What is the mainstay of treatment for patients with high grade non-hodgkins lymphoma hoping for cure here? Low-grade tumours don’t necessarily require immediate medical treatment, but are harder to completely cure. High-grade lymphomas need to be treated straight away, but tend to respond much better to treatment and can often be cured.

A

R-CHOP Rivutuximab + 4 chemotherapy agents (Cyclophosphamide, hydroxydaunorubicin, vincristine (onconvin) and prednisolone)

38
Q

What is the aim of rituximab in the management of NHL?

A

It kills CD20+ve cells which almost all B cells by antibody directed cytoxicity and apoptosis induction. It also sensitses the cells to the CHOP (multi-agent chemotherapy treatment)

39
Q

What id different about the spread of non-hodgkins and hodgkins lymphoma? What is the difference in the history? (both have painless lymphadenopathies and can have B symptoms (more common in hodgkins) ) but what symptom may patients with hodgkins also have?

A

Non-hodkgins - non contigious spread - it can affect nodal groups anywehre in body without travelling contiguously Hodgkins -contigous spread - it affects one nodal group before moving to one close to it and so on Hodgkins lymphoma patients may also present with an itch - pruritus

40
Q

A 22-year old student is admitted for biopsy. He has a large cervical mass on the right side that has been present for a number of months. He has lost 2stone in weight. Of note he has recently experienced abdominal pain after consuming alcohol.
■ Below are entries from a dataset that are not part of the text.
(* ===== verification/Behavioral.v ===== *)
(** The behavioural model of the die-to-die network
    ([include/die/behavioral.h]): the route of a flow over the directed links,
    the rate of its narrowest cut, and the cycles a representative packet is
    charged.  Products of two [int] fit [long long], so the arithmetic on rates
    is not wrapped; the one product that may not fit is guarded in the code. *)

From S2P Require Import Prelude D2DConfig DieTopology PortSelect HostAttach Routing SafAdmission.

(** ** Rates *)

Definition bad_rate : exn := runtime_error "Behavioral D2D rate must satisfy 0<num<=den".

Definition D2DRateLess (a b : D2DRate) : result bool :=
  THROW bad_rate WHEN negb (Valid a) || negb (Valid b);;
  Ok (num a * den b <? num b * den a).

Definition D2DMinRate (a b : D2DRate) : result D2DRate :=
  D2DRateLess a b ≫= fun less : bool => Ok (if less then a else b).

Definition D2DScaleRateCappedOne (rate : D2DRate) (lanes : Z) : result D2DRate :=
  THROW runtime_error "Behavioral D2D aggregate rate input is invalid" WHEN negb (Valid rate) || (lanes <? 1);;
  let n := num rate * lanes in
  let d := den rate in
  if d <=? n then Ok (mkRate 1 1) else
  let g := Z.gcd n d in
  Ok (mkRate (Z.quot n g) (Z.quot d g)).

Definition LLONG_MAX : Z := 2 ^ 63 - 1.

Definition D2DServiceCycles (n : Z) (rate : D2DRate) : result Z :=
  THROW runtime_error "Behavioral D2D packets must be >= 1" WHEN n <? 1;;
  THROW bad_rate WHEN negb (Valid rate);;
  THROW runtime_error "Behavioral D2D service-cycle multiplication overflow" WHEN LLONG_MAX / den rate <? n;;
  let total := n * den rate in
  Ok (Z.quot total (num rate) + (if negb (Z.rem total (num rate) =? 0) then 1 else 0)).

(** ** Routes *)

Record D2DBehavioralRoute : Type := mkBehRoute { dies : list Z; link_indices : list Z; intra_die_hops : Z }.

Definition D2DLocalManhattan `{Geometry} (a b : Z) : result Z :=
  THROW runtime_error "Behavioral D2D route has illegal local tile"
    WHEN (a <? 0) || (CORES_PER_DIE <=? a) || (b <? 0) || (CORES_PER_DIE <=? b);;
  let ax := Z.rem a GRID_X in let ay := Z.quot a GRID_X in
  let bx := Z.rem b GRID_X in let by_ := Z.quot b GRID_X in
  Ok ((if bx <? ax then ax - bx else bx - ax) + (if by_ <? ay then ay - by_ else by_ - ay)).

Definition D2DNextDie `{Geometry} (die : Z) (d : Directions) : result Z :=
  let x := Z.rem die DIE_X in
  let y := Z.quot die DIE_X in
  let '(x, y) := match d with
    | EAST => (x + 1, y) | WEST => (x - 1, y) | NORTH => (x, y + 1) | SOUTH => (x, y - 1) | _ => (x, y) end in
  THROW runtime_error "Behavioral D2D route leaves die mesh" WHEN (x <? 0) || (DIE_X <=? x) || (y <? 0) || (DIE_Y <=? y);;
  Ok (y * DIE_X + x).

Definition D2DDirectedLinkIndexForPort (links : list D2DLink) (die port next_die : Z) : Z :=
  match list_find (fun l => local_die l = die /\ local_port l = port /\ remote_die l = next_die) links with
  | Some (i, _) => Z.of_nat i
  | None => -1
  end.

(** One turn of the loop: the link taken, the next die and the tile of entry, the
    hops inside the present die.  [SelectPortForFlow] is called without a die. *)
Definition beh_step `{Geometry} (M : machine) (st : v5_state) (cur_die cur_local dest_die source_global tg sub : Z)
    : result (Z * Z * Z * Z * v5_state) :=
  let dir := DieFirstHopDir cur_die dest_die in
  SelectPortForFlow (g_die_ports M) (g_d2d_cfg M) st cur_local dir source_global tg sub (-1) ≫=
    fun '((pid, st) : Z * v5_state) =>
  THROW runtime_error "Behavioral D2D route: missing C2C exit"
    WHEN (pid <? 0) || (Z.of_nat (length (ports (g_die_ports M))) <=? pid);;
  let p := ports (g_die_ports M) !!! Z.to_nat pid in
  THROW runtime_error "Behavioral D2D route: invalid selected C2C exit"
    WHEN negb (bool_decide (role p = ROLE_C2C)) || negb (bool_decide (pdir p = dir)) || negb (bool_decide (side p = dir));;
  D2DLocalManhattan cur_local (tile p) ≫= fun h : Z =>
  D2DNextDie cur_die dir ≫= fun next_die : Z =>
  let link_idx := D2DDirectedLinkIndexForPort (g_d2d_links M) cur_die pid next_die in
  THROW runtime_error "Behavioral D2D route: selected exit has no peer link" WHEN link_idx <? 0;;
  let link := link_of (g_d2d_links M) link_idx in
  THROW runtime_error "Behavioral D2D route: illegal remote port"
    WHEN (remote_port link <? 0) || (Z.of_nat (length (ports (g_die_ports M))) <=? remote_port link);;
  Ok (link_idx, next_die, tile (ports (g_die_ports M) !!! Z.to_nat (remote_port link)), h, st).
(* ===== verification/D2DLine.v ===== *)
(** The link in [functional_v2] mode is a delay line, and what the behavioural
    mode does to a memory response (modes of [src/die/d2d_link.cpp]). *)

From S2P Require Import Prelude D2DConfig DieTopology PortSelect HostAttach MsgWire HbmMemWire Routing.
From S2P Require Import SafAdmission LinkGroup Behavioral D2DStats D2DLink.

(** ** Runs *)

(** Consecutive cycles from [cyc]; the outputs of each. *)
Fixpoint run_link `{Geometry} (M : machine) (s : bool) (p : link_params) (cyc : Z) (ins : list link_in) (w : world)
    : result (list link_out * world) :=
  match ins with
  | [] => Ok ([], w)
  | i :: ins =>
      forward M s p (cyc + 1) i w ≫= fun w1 : world =>
      run_link M s p (cyc + 1) ins w1 ≫= fun r : list link_out * world => Ok (wo w1 :: r.1, r.2)
  end.

Definition functional (p : link_params) : Prop := beh_enabled (behavioral p) = false /\ b_enabled (bound p) = false.

(** A link without a group is granted every request. *)
Definition ungrouped (links : list D2DLink) (idx : Z) : Prop :=
  idx < 0 \/ Z.of_nat (length links) <= idx \/ grouped links idx = false.

Lemma group_grant_ungrouped M p cyc req w : ungrouped (g_d2d_links M) (link_idx p) -> exists w',
  group_grant M p cyc req w = Ok (req, w') /\ wu w' = wu w /\ wo w' = wo w.
Proof.
  intros Hu. unfold group_grant, V5LinkGroupGrant. destruct (_ || _) eqn:E; [eexists; by split|].
  apply orb_false_iff in E as [E1 E2]. apply Z.ltb_ge in E1. apply Z.leb_gt in E2.
  destruct Hu as [?|[?|Hg]]; [lia|lia|]. rewrite Hg. cbn. eexists. by split.
Qed.

(** ** One channel of the functional mode *)

Definition enqueue (ready : Z) (x : option Z) (q : list (Z * Z)) : list (Z * Z) :=
  match x with Some payload => q ++ [(ready, payload)] | None => q end.
Definition line_out (cyc : Z) (go : bool) (q : list (Z * Z)) : option Z * list (Z * Z) :=
  match q with
  | (ready, payload) :: q' => if (ready <=? cyc) && go then (Some payload, q') else (None, q)
  | [] => (None, [])
  end.

Definition probe_opt (cyc : Z) (x : option Z) (q : D2DDataProbe) : D2DDataProbe :=
  match x with Some payload => ProbeData q payload cyc | None => q end.
Definition data_probes (w : world) : D2DDataProbe * D2DDataProbe := (g_data_in (gl_stats (wg w)), g_data_out (gl_stats (wg w))).

Lemma when_capture_data p cyc x w : let w' := when_some x (capture_data p cyc) w in
  fifo (wu w') = enqueue (cyc + lp_latency p) x (fifo (wu w)) /\ cfifo (wu w') = cfifo (wu w) /\
  data_probes w' = (probe_opt cyc x (data_probes w).1, (data_probes w).2).
Proof. by destruct x. Qed.
Lemma when_capture_ctrl p cyc x w : let w' := when_some x (capture_ctrl p cyc) w in
  fifo (wu w') = fifo (wu w) /\ cfifo (wu w') = enqueue (cyc + lp_latency p) x (cfifo (wu w)) /\
  data_probes w' = data_probes w.
Proof. by destruct x. Qed.

(** A cycle of the functional mode is one step of each channel; [go] is the grant
    of the group. *)
Lemma functional_step M p cyc i w w' : forward_functional M p cyc i w = Ok w' -> exists go,
  (out_sent (wo w'), fifo (wu w')) = line_out cyc (out_avail i && go) (enqueue (cyc + lp_latency p) (in_sent i) (fifo (wu w))) /\
  (out_ctrl_sent (wo w'), cfifo (wu w')) = line_out cyc (out_ctrl_avail i) (enqueue (cyc + lp_latency p) (in_ctrl_sent i) (cfifo (wu w))) /\
  g_data_in (gl_stats (wg w')) = probe_opt cyc (in_sent i) (g_data_in (gl_stats (wg w))) /\
  g_data_out (gl_stats (wg w')) = probe_opt cyc (out_sent (wo w')) (g_data_out (gl_stats (wg w))).
Proof.
  unfold forward_functional. set (w0 := open_link w).
  destruct (when_capture_data p cyc (in_sent i) w0) as (F1 & C1 & O1). set (w1 := when_some (in_sent i) _ w0) in *.
  destruct (when_capture_ctrl p cyc (in_ctrl_sent i) w1) as (F2 & C2 & O2). set (w2 := when_some (in_ctrl_sent i) _ w1) in *.
  change (fifo (wu w0)) with (fifo (wu w)) in F1. change (cfifo (wu w0)) with (cfifo (wu w)) in C1.
  rewrite F1 in F2. rewrite C1 in C2. rewrite O1 in O2. change (data_probes w0) with (data_probes w) in O2. clearbody w1 w2. clear F1 C1 O1 w0 w1.
  unfold group_grant. destruct (V5LinkGroupGrant _ _ _ _ _) as [[go arbs]|]; [|done]. cbn [mbind result_bind fst snd].
  set (w3 := on_globals (put_arbs arbs) w2). change (data_probes w2) with (data_probes w3) in O2.
  change (fifo (wu w2)) with (fifo (wu w3)) in *. change (cfifo (wu w2)) with (cfifo (wu w3)) in *. clearbody w3.
  intros H. injection H as <-. exists go. rewrite <- F2, <- C2. injection O2 as O2 O3. rewrite <- O2, <- O3. clear F2 C2 O2 O3.
  unfold ripe, deliver_ctrl, deliver_data, line_out.
  destruct (fifo (wu w3)) as [|[r x] q] eqn:F; destruct (cfifo (wu w3)) as [|[r' x'] q'] eqn:C; cbn [andb].
  - cbn. rewrite C. cbn. by rewrite F, C.
  - cbn. rewrite C. destruct ((r' <=? cyc) && out_ctrl_avail i); cbn; by rewrite F, ?C.
  - destruct (r <=? cyc); cbn [andb]; [destruct (out_avail i); cbn [andb]; [destruct go|]|]; cbn; rewrite C; cbn; by rewrite ?F, ?C.
  - destruct (r <=? cyc); cbn [andb]; [destruct (out_avail i); cbn [andb]; [destruct go|]|]; cbn; rewrite C;
      destruct ((r' <=? cyc) && out_ctrl_avail i); cbn; by rewrite ?F, ?C.
Qed.
(* ===== verification/D2DSaf.v ===== *)
(** The production pipeline of a link ([forward_bounded_saf] of
    [src/die/d2d_link.cpp]): the SAF stage stores each flow until it is complete
    and releases it in one burst; with the reservations of [SafAdmission] none of
    its exceptions can occur. *)

From S2P Require Import Prelude MsgWire D2DConfig DieTopology PortSelect HostAttach HbmMemWire Routing.
From S2P Require Import SafAdmission LinkGroup Behavioral D2DStats D2DLink D2DLine.

(** ** The flow of a flit *)

Definition flow_of (x : Z) : option FlowKey := flow_key <$> counted_msg x.
Definition is_tail (x : Z) : bool := match counted_msg x with Some m => is_end_ m | None => false end.
Definition of_flow (k : FlowKey) (xs : list Z) : list Z := List.filter (fun x => bool_decide (flow_of x = Some k)) xs.
Definition mem_flits (xs : list Z) : list Z := List.filter IsMemWireFlit xs.
Definition msg_flits (xs : list Z) : list Z := List.filter (fun x => negb (IsMemWireFlit x)) xs.

Lemma of_flow_app k xs ys : of_flow k (xs ++ ys) = of_flow k xs ++ of_flow k ys.
Proof. apply List.filter_app. Qed.
Lemma mem_flits_app xs ys : mem_flits (xs ++ ys) = mem_flits xs ++ mem_flits ys.
Proof. apply List.filter_app. Qed.
Lemma data_flits_app xs ys : msg_flits (xs ++ ys) = msg_flits xs ++ msg_flits ys.
Proof. apply List.filter_app. Qed.
(** The states of the link among the steps of the rest of the system: time,
    reservations of others, releases and arbitration of other links. *)
Inductive link_reach : Z -> world -> flights -> Prop :=
  | reach_start o g : saf_reachable cfg links (gl_saf g) -> gl_arbs g = ResetV5LinkGroupRuntime links ->
      link_reach 0 (mkWorld initial_unit o g) ∅
  | reach_tick now w f : link_reach now w f -> link_reach (now + 1) w f
  | reach_reserve now w f plans : link_reach now w f -> plans_wf links plans ->
      link_reach now (on_globals (put_saf (ReserveSafPlans cfg links (gl_saf (wg w)) plans).1) w) f
  | reach_release now w f i k n saf : link_reach now w f -> i <> idx ->
      ReleaseWholeFlowSafLink cfg links (gl_saf (wg w)) i k n = Ok saf -> link_reach now (on_globals (put_saf saf) w) f
  | reach_grant now w f i req b arbs : link_reach now w f -> V5LinkGroupGrant links (gl_arbs (wg w)) i now req = Ok (b, arbs) ->
      link_reach now (on_globals (put_arbs arbs) w) f
  | reach_cycle now w f i f1 f2 w' : link_reach now w f -> announces (gl_saf (wg w)) f (in_ctrl_sent i) f1 -> sends f1 (in_sent i) f2 ->
      within_credits (wu w) i -> forward M s p now i w = Ok w' -> link_reach now w' (current (gl_saf (wg w')) f2).

(** ** The invariant *)

Definition stage_at (b : option SafFlowBuffer) (n c : Z) : Prop :=
  match b with
  | None => c = 0
  | Some b => if complete b then c = n else c = Z.of_nat (length (flow_packets b)) /\ c < n
  end.

Record safe (now : Z) (t : saf_stage) (saf : saf_state) (arbs : arbs_map) (f : flights) : Prop := {
  sf_stage : stage_wf p t;
  sf_saf : saf_wf links saf;
  sf_depth : has_depth depth saf;
  sf_arbs : arbs_wf links now arbs;
  sf_expected : forall k n, saf_expected t !! k = Some n <-> exists c, f !! k = Some (n, c);
  sf_held : forall k n c, f !! k = Some (n, c) -> held saf idx k = Some n;
  sf_at : forall k n c, f !! k = Some (n, c) -> 0 <= c /\ stage_at (saf_flows t !! k) n c
}.
(* ===== verification/Router.v ===== *)
(** The router of a core ([RouterUnit] of [include/router/router.h] and
    [src/router/router.cpp]): one pass of the process [router_execute], from its
    state, the signals it reads and the globals it touches to the next state, the
    signals it writes and whether it asks to run again in the next cycle.
    An array indexed by direction is a function of [Directions]; a [sent] signal
    and its channel are one [option]. *)

From S2P Require Import Prelude CollTypes CollCodec CollTree CollReduce.
From S2P Require Import HbmAddressMap MsgWire D2DConfig DieTopology PortSelect HostAttach HbmMemWire Routing HbmNetwork.

Definition MAX_BUFFER_PACKET_SIZE : Z := 3.

(** ** State *)

Definition per_dir (A : Type) : Type := Directions -> A.
Definition set_dir {A} (d : Directions) (x : A) (f : per_dir A) : per_dir A := fun d' => if decide (d' = d) then x else f d'.
Definition all_dirs {A} (x : A) : per_dir A := fun _ => x.

(** The five inputs, in the order of their codes, and the four sides. *)
Definition dirs : list Directions := [WEST; EAST; NORTH; SOUTH; CENTER].
Definition sides : list Directions := [WEST; EAST; NORTH; SOUTH].

(** The buffers and channels of a direction, data or control. *)
Definition size_of (q : list Z) : Z := Z.of_nat (length q).
Definition has_space (q : list Z) : bool := size_of q <? MAX_BUFFER_PACKET_SIZE.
On investigation Reed-Sternberg cells are found What is the diagnosis here? Describe what the treatment would be?

A

Single group of nodes affected Lost weight Alcohol induced pain Reed sternberg cells Patient has Hodgins lymphoma Treat with ABVD and radiotherapy

41
Q

61-year old male presents with growing lumps in his right groin & armpit that he has ignored for many months. He has attended the doctor as recently he has been getting night sweats & fevers. He has tried to lose weight in the past but says that recently it has been “falling off much more easily”. What is the diagnosis? State what the treatment would be?

A

Mutliple lymph node involvement B type symptoms also Non-hogkins lymphoma - doesnt mention reed sternberg cells Non-Hodgkin lymphoma can occur at any age, but your chances of developing the condition increase as you get older, with most cases diagnosed in people over 65.